(** A row of the courses table after the course loop, however the loop
    ended: a row the table had, with no field but [eventCount] changed, or
    the row made for a scraped course whose id was not stored. *)
Lemma processCourses_rows (amb : Ambient) (ids : list string) (i : nat)
    (cs : list ScrapedCourse.t) (db : AppDatabase.t) (k : string)
    (c' : Course.t) :
  AppDatabase.courses (dbOf (forEachFrom (processCourse amb ids) i cs tt db))
    !! k = Some c' ->
  (exists c n,
      AppDatabase.courses db !! k = Some c
      /\ c' = Course.withEventCount n c
      /\ (n = Course.eventCount c
          \/ exists sc, In sc cs /\ ScrapedCourse.id sc = k
                        /\ JS.arrayIncludes ids k = true
                        /\ n = ScrapedCourse.eventCount sc))
  \/ (AppDatabase.courses db !! k = None
      /\ JS.arrayIncludes ids k = false
      /\ exists sc, In sc cs
                    /\ Course.id c' = ScrapedCourse.id sc
                    /\ ScrapedCourse.id sc = k
                    /\ Course.name c' = ScrapedCourse.name sc
                    /\ Course.eventCount c' = ScrapedCourse.eventCount sc
                    /\ Course.isActive c' = true
                    /\ Course.icsFileName c' = "auto-sync"
                    /\ In (Course.color c') colorPalette).
Proof.
  revert i db. induction cs as [| c rest IH]; intros i db.
  - simpl. intros H. left. exists c', (Course.eventCount c').
    rewrite withEventCount_same. auto.
  - cbn [forEachFrom]. unfold await at 1. rewrite processCourse_cases.
    destruct (JS.arrayIncludes ids (ScrapedCourse.id c)) eqn:Hinc.
    + intros H. apply IH in H.
      cbn [AppDatabase.courses AppDatabase.withCourses] in H.
      destruct H as [(c1 & n & Hc1 & -> & Hn) | (Hnone & Hids & sc & Hsc)].
      * left. destruct (decide (ScrapedCourse.id c = k)) as [Hk | Hne].
        -- rewrite <- Hk, lookup_alter_eq in Hc1.
           destruct (AppDatabase.courses db !! ScrapedCourse.id c)
             as [c0 |] eqn:Hc0; [| discriminate].
           injection Hc1 as <-. rewrite <- Hk. exists c0, n.
           split; [exact Hc0 |]. split; [now destruct c0 |].
           destruct Hn as [-> | (sc & Hin & Hid & Hinc' & ->)].
           ++ right. exists c. simpl. auto.
           ++ right. exists sc. rewrite Hk. simpl. auto.
        -- rewrite lookup_alter_ne in Hc1 by exact Hne.
           exists c1, n. split; [exact Hc1 |]. split; [reflexivity |].
           destruct Hn as [-> | (sc & Hin & Hrest)]; [now left |].
           right. exists sc. simpl. tauto.
      * right. split.
        -- destruct (decide (ScrapedCourse.id c = k)) as [Hk | Hne].
           ++ congruence.
           ++ now rewrite lookup_alter_ne in Hnone by exact Hne.
        -- split; [exact Hids |]. exists sc. simpl. tauto.
    + destruct (AppDatabase.courses db !! ScrapedCourse.id c) as [old |]
        eqn:Hold.
      * cbn [dbOf]. intros H. left. exists c', (Course.eventCount c').
        rewrite withEventCount_same. auto.
      * intros H. apply IH in H.
        cbn [AppDatabase.courses AppDatabase.withCourses] in H.
        destruct H as [(c1 & n & Hc1 & -> & Hn) | (Hnone & Hids & sc & Hsc)].
        -- destruct (decide (ScrapedCourse.id c = k)) as [Hk | Hne].
           ++ rewrite <- Hk, lookup_insert_eq in Hc1. injection Hc1 as <-.
              destruct Hn as [-> | (sc & _ & _ & Hinc' & _)];
                [| congruence].
              right. rewrite <- Hk. split; [exact Hold |].
              split; [exact Hinc |]. exists c. cbn.
              repeat split; auto. apply paletteAt_In.
           ++ rewrite lookup_insert_ne in Hc1 by exact Hne. left.
              exists c1, n. split; [exact Hc1 |]. split; [reflexivity |].
              destruct Hn as [-> | (sc & Hin & Hrest)]; [now left |].
              right. exists sc. simpl. tauto.
        -- right. split.
           ++ destruct (decide (ScrapedCourse.id c = k)) as [Hk | Hne].
              ** now rewrite <- Hk.
              ** now rewrite lookup_insert_ne in Hnone by exact Hne.
           ++ split; [exact Hids |]. exists sc. simpl. tauto.
Qed.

########################################

> EXERCISE OBJECTIVE:
Transcribe the lines above between the line holding "as [c0 |] eqn:Hc0;" and the line holding "c. simpl. auto.", inclusive, exactly as they stand and with nothing added.

> FINISHED EXERCISE:
             as [c0 |] eqn:Hc0; [| discriminate].
           injection Hc1 as <-. rewrite <- Hk. exists c0, n.
           split; [exact Hc0 |]. split; [now destruct c0 |].
           destruct Hn as [-> | (sc & Hin & Hid & Hinc' & ->)].
           ++ right. exists c. simpl. auto.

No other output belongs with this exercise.